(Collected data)
^^^^^^^^^^^^^^^^

(* ===== verification/Ros1Start.v ===== *)
(** * What the start of the ROS 1 nodelet establishes

    The server runs with the nodelet's handlers and hooks; the topics of the graph
    have been advertised once and the next update is scheduled, if the master
    answered; the invariant of the nodelet and the server holds. *)

From Stdlib Require Import Strings.Byte.
From S2P Require Import Prelude Serialization Common Logging Interfaces Server ServerFacts.
From S2P Require Import ServerInvariant ServerSpec Reachable System SystemSteps TopicUpdate.
From S2P Require Import Setup SetupFacts Ros1Bridge Ros1Facts Ros1Update Ros1Setup.

Local Open Scope Z_scope.
Local Open Scope string_scope.
Local Open Scope list_scope.

Section start.
Context `{Platform, Iteration, LogChannels, Nlohmann, Websocketpp, !Asio, StdRegex}.
Context `{Roscpp, !Ros1SetupLibrary, RosParams}.
Context `{!NlohmannLaws, !WebsocketppLaws, !StdRegexLaws, !RoscppLaws}.
Implicit Types (o : Owner Params Bridge) (b : Bridge).

(** There are channel ids for all the topics the master knows. *)
Definition few_topics b : Prop :=
  ∀ l, ros_getTopics (ros b) = Some l → Z.of_nat (length l) < 2 ^ 32.

Lemma latest_topics_size patterns l X :
  latest_topics patterns l = inr X → (size X ≤ length l)%nat.
Proof.
  revert X. induction l as [|t l IH]; intros X; simpl.
  { intros [= <-]. by rewrite size_empty. }
  destruct (any_of _ _) as [e|matched]; [done|].
  destruct (latest_topics patterns l) as [e|Y]; [done|]. pose proof (IH Y eq_refl) as HY.
  intros [= <-]. destruct matched; [|lia]. rewrite size_union_alt, size_singleton.
  etrans; [|apply le_n_S, HY]. apply le_n_S, subseteq_size. set_solver.
Qed.

Lemma first_backoff maxMs : backoff maxMs 1 = MIN_UPDATE_PERIOD_MS.
Proof. unfold backoff, MIN_UPDATE_PERIOD_MS. rewrite double_of_size_t_exact; lia. Qed.

(** The update [onInit] makes. *)
Lemma first_update (w : World Bridge) :
  SysInv (srv w) (env w) → _nextChannelId (srv w) = 0 →
  few_topics (env w) → _updateCount (env w) = 0 → ros_ok (ros (env w)) = true →
  wp updateAdvertisedTopics (λ r w', SysInv (srv w') (env w') ∧
    match latest w with
    | inl e => r = inl e
    | inr None => _updateTimer (env w') = None
    | inr (Some X) =>
        (r = inr tt → _updateTimer (env w') = Some MIN_UPDATE_PERIOD_MS) ∧
        ∀ t, is_Some (_advertisedTopics (env w') !! t) → t ∈ X
    end) w.
Proof.
  intros HI Hn Hfew Hc Hok. destruct (latest w) as [e|[X|]] eqn:HX.
  - unfold wp. rewrite ros1_updateAdvertisedTopics_loops, Hok, HX.
    split; [by apply sys_timer_stopped|done].
  - assert (ids_last w) as Hids.
    { intros X' HX'. rewrite Hn. revert HX'. unfold latest.
      destruct (ros_getTopics _) as [l|] eqn:Hl; [|done].
      destruct (latest_topics _ l) as [e|Y] eqn:HY; [done|]. intros [= <-].
      pose proof (latest_topics_size _ _ _ HY). pose proof (Hfew l Hl). lia. }
    eapply wp_mono; [by apply (ros1_updateAdvertisedTopics_run w X)|].
    intros r w' (HI' & Hupd & Hr). split; [done|]. split.
    + intros ->. destruct Hr as (_ & _ & Htimer). rewrite Htimer, Hc. f_equal. apply first_backoff.
    + intros t [ch Hch]. specialize (Hupd t). unfold updated, topics in Hupd. simpl in *.
      case_decide; [done|congruence].
  - unfold wp. rewrite ros1_updateAdvertisedTopics_loops, Hok, HX.
    split; [by apply sys_timer_stopped|done].
Qed.

(** What a server was constructed with, and whether its thread runs. *)
Definition setup_of (s : ServerState) : string * list string * Z * bool * bool :=
  (_name s, _capabilities s, _send_buffer_limit_bytes s, Server.USES_TLS s, _serverThread s).

Definition same_setup (w w' : World Bridge) : Prop := setup_of (srv w') = setup_of (srv w).

#[local] Instance same_setup_preorder : PreOrder same_setup.
Proof. unfold same_setup. split; [done|]. intros ???. congruence. Qed.

Lemma same_setup_update : preserves same_setup updateAdvertisedTopics.
Proof.
  unfold updateAdvertisedTopics, remove_topic, add_topic. traverse (idtac; match goal with
    | |- preserves _ (on_env ?m) =>
        intros w; unfold on_env, same_setup; by destruct (m (env w))
    | |- preserves _ (lift _) => by intros w
    | |- preserves _ broadcastChannels =>
        intros w; unfold same_setup; by rewrite (proj1 (broadcastChannels_same w))
    | |- preserves _ (addChannel _) => intros w; reflexivity
    | |- preserves _ (removeChannel ?ch) =>
        intros w; destruct (removeChannel_run ch w) as (_ & _ & Hs & _); unfold same_setup; by rewrite Hs
    end).
Qed.

(** ** The server *)

(** The state of ROS does not matter to the invariant. *)
Lemma sys_set_ros s b r : SysInv s b → SysInv s (set_ros r b).
Proof.
  intros [Hsv Hm Hs Hp]. split; [done| |done|done]. intros Hmir. by destruct (Hm Hmir).
Qed.

Definition with_handlers (s : ServerObject Bridge) : ServerObject Bridge :=
  mkServerObject (so_state s) bridge_handlers (so_hooks s) (so_logs s).

(** The server that [onInit] leaves: constructed, started on the port, and updated
    once; [o] is the nodelet before, [o'] the one after. *)
Record served (limit : Z) (tls sim : bool) (address : string) (port : Z) o o'
    (s : ServerState) : Prop := mkServed {
  served_run : ∃ w0 w1 w2 : World Bridge,
    srv w0 = new_Server "foxglove_bridge" (serverCapabilities sim) limit tls ∧
    env w0 = ow_bridge o ∧ start address port w0 = (w1, inr tt) ∧
    updateAdvertisedTopics w1 = (w2, inr tt) ∧
    s = srv w2 ∧ ow_net o' = net w2 ∧ ow_out o' = out w2 ∧
    ∃ r, ow_bridge o' = set_ros r (env w2);
  served_setup :
    setup_of s = ("foxglove_bridge", serverCapabilities sim, limit, tls, true);
}.

(** What the first update makes of the topics and the timer. *)
Definition first_topics o o' : Prop :=
  match ros_getTopics (ros (ow_bridge o)) with
  | None => _updateTimer (ow_bridge o') = None
  | Some l => ∃ X, latest_topics (_topicWhitelistPatterns (ow_bridge o)) l = inr X ∧
      _updateTimer (ow_bridge o') = Some MIN_UPDATE_PERIOD_MS ∧
      ∀ t, is_Some (_advertisedTopics (ow_bridge o') !! t) → t ∈ X
  end.

(** The end of [start_server] only changes what ROS knows, and sets up the clock. *)
Lemma subscribe_clock_run (sim : bool) (Q : result unit → Owner Params Bridge → Prop) o :
  (∀ e o', Q (inl e) o') →
  (∀ rs clock, (sim = true → clock = true) →
     Q (inr tt) (mkOwner (ow_params o) (ow_server o) (ow_net o) (set_ros rs (ow_bridge o))
       (ow_out o) (ow_polling o) clock)) →
  wp (when sim (on_bridge (on_ros ros_subscribe_clock) ;;; modify (set_clock true))) Q o.
Proof.
  intros He Hend. rewrite wp_when. destruct sim.
  - rewrite wp_bind, wp_on_bridge. unfold on_ros. simpl.
    destruct (ros_subscribe_clock _) as [rs [e|[]]]; simpl; [done|]. rewrite wp_modify.
    by apply Hend.
  - specialize (Hend (ros (ow_bridge o)) (ow_clock o)).
    replace (mkOwner _ _ _ _ _ _ _) with o in Hend by (by destruct o as [? ? ? []]).
    by apply Hend.
Qed.

Lemma ros1_start_server_run logs address port limit (tls : bool) cert key sim o :
  no_topics (ow_bridge o) → few_topics (ow_bridge o) → _updateCount (ow_bridge o) = 0 →
  ros_ok (ros (ow_bridge o)) = true →
  wp (start_server logs address port limit tls cert key sim) (λ r o', r = inr tt →
    ∃ s, ow_server o' = Some s ∧ so_handlers s = bridge_handlers ∧
      so_hooks s = constructed_hooks (if tls then Some (cert, key) else None) ∧
      so_logs s = configured_logs owner_callback logs ∧
      served limit tls sim address (u16 port) o o' (so_state s) ∧
      (sim = true → ow_clock o' = true) ∧ SysInv (so_state s) (ow_bridge o') ∧
      first_topics o o') o.
Proof.
  intros Hno Hfew Hc Hros. unfold start_server. rewrite wp_bind.
  apply wp_make_server. intros n evs r Hr.
  pose proof (Server_new_run (E:=Bridge) "foxglove_bridge" owner_callback (serverCapabilities sim) limit
    (if tls then Some (cert, key) else None) logs (ow_net o, ow_out o)) as Hnew.
  unfold wp in Hr, Hnew. rewrite Hr in Hnew.
  destruct r as [e|s]; [done|]. destruct (Hnew s eq_refl) as (Hst & Hhs & Hhk & Hlogs).
  assert (so_state s = new_Server "foxglove_bridge" (serverCapabilities sim) limit tls) as Hst'
    by (rewrite Hst; by destruct tls).
  clear Hnew Hr Hst. rewrite wp_bind. eapply register_run; [done|done|]. simpl.
  set (o1 := set_server _ _). set (w0 := world_of_owner o1 (with_handlers s)).
  rewrite wp_bind, (wp_through _ _ o1 (with_handlers s)) by done.
  eapply wp_mono; [apply wp_eq, start_run|]. intros r w1 (Hstart & Henv & _ & Hok). simpl.
  destruct r as [e|[]]; [done|]. destruct (Hok eq_refl) as [Hsrv _].
  rewrite wp_bind. erewrite wp_through by done. unfold world_of_owner at 1. simpl.
  rewrite world_eta. eapply wp_mono.
  { apply wp_eq, first_update; rewrite ?Hsrv, ?Henv; simpl; rewrite ?Hst'; try done.
    by apply sys_set_thread, ros1_fresh_sys. }
  simpl. intros r w2 (Hupd & HI & Hr). destruct r as [e|[]]; [done|].
  assert (first_topics o (mkOwner (ow_params o) None (net w2) (env w2) (out w2) true true)) as Hfirst.
  { revert Hr. unfold first_topics, latest. rewrite Henv. simpl.
    destruct (ros_getTopics _) as [l|]; [|done].
    destruct (latest_topics _ l) as [e|X]; [done|]. intros [Htimer Htop].
    exists X. split_and!; [done|by apply Htimer|done]. }
  apply subscribe_clock_run; [done|]. intros rs clock Hclock _.
  eexists. split; [done|]. split; [done|]. split; [exact Hhk|]. split; [exact Hlogs|]. split.
  { split; simpl.
    - exists w0, w1, w2. do 7 (split; [done|]). by exists rs.
    - pose proof (same_setup_update w1) as Hsame. rewrite Hupd in Hsame.
      unfold same_setup in Hsame. simpl in Hsame. rewrite Hsame, Hsrv. simpl. by rewrite Hst'. }
  split; [exact Hclock|]. split; [by apply sys_set_ros|exact Hfirst].
Qed.
End start.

^^^^^^^^^^^^^^^^

_Your goal_. Your task is to restate, word for word, only those lines above that fall between the line holding "intros w; unfold same_setup;" and the line holding "match ros_getTopics (ros", inclusive.

_Completed exercise_.
        intros w; unfold same_setup; by rewrite (proj1 (broadcastChannels_same w))
    | |- preserves _ (addChannel _) => intros w; reflexivity
    | |- preserves _ (removeChannel ?ch) =>
        intros w; destruct (removeChannel_run ch w) as (_ & _ & Hs & _); unfold same_setup; by rewrite Hs
    end).
Qed.

(** ** The server *)

(** The state of ROS does not matter to the invariant. *)
Lemma sys_set_ros s b r : SysInv s b → SysInv s (set_ros r b).
Proof.
  intros [Hsv Hm Hs Hp]. split; [done| |done|done]. intros Hmir. by destruct (Hm Hmir).
Qed.

Definition with_handlers (s : ServerObject Bridge) : ServerObject Bridge :=
  mkServerObject (so_state s) bridge_handlers (so_hooks s) (so_logs s).

(** The server that [onInit] leaves: constructed, started on the port, and updated
    once; [o] is the nodelet before, [o'] the one after. *)
Record served (limit : Z) (tls sim : bool) (address : string) (port : Z) o o'
    (s : ServerState) : Prop := mkServed {
  served_run : ∃ w0 w1 w2 : World Bridge,
    srv w0 = new_Server "foxglove_bridge" (serverCapabilities sim) limit tls ∧
    env w0 = ow_bridge o ∧ start address port w0 = (w1, inr tt) ∧
    updateAdvertisedTopics w1 = (w2, inr tt) ∧
    s = srv w2 ∧ ow_net o' = net w2 ∧ ow_out o' = out w2 ∧
    ∃ r, ow_bridge o' = set_ros r (env w2);
  served_setup :
    setup_of s = ("foxglove_bridge", serverCapabilities sim, limit, tls, true);
}.

(** What the first update makes of the topics and the timer. *)
Definition first_topics o o' : Prop :=
  match ros_getTopics (ros (ow_bridge o)) with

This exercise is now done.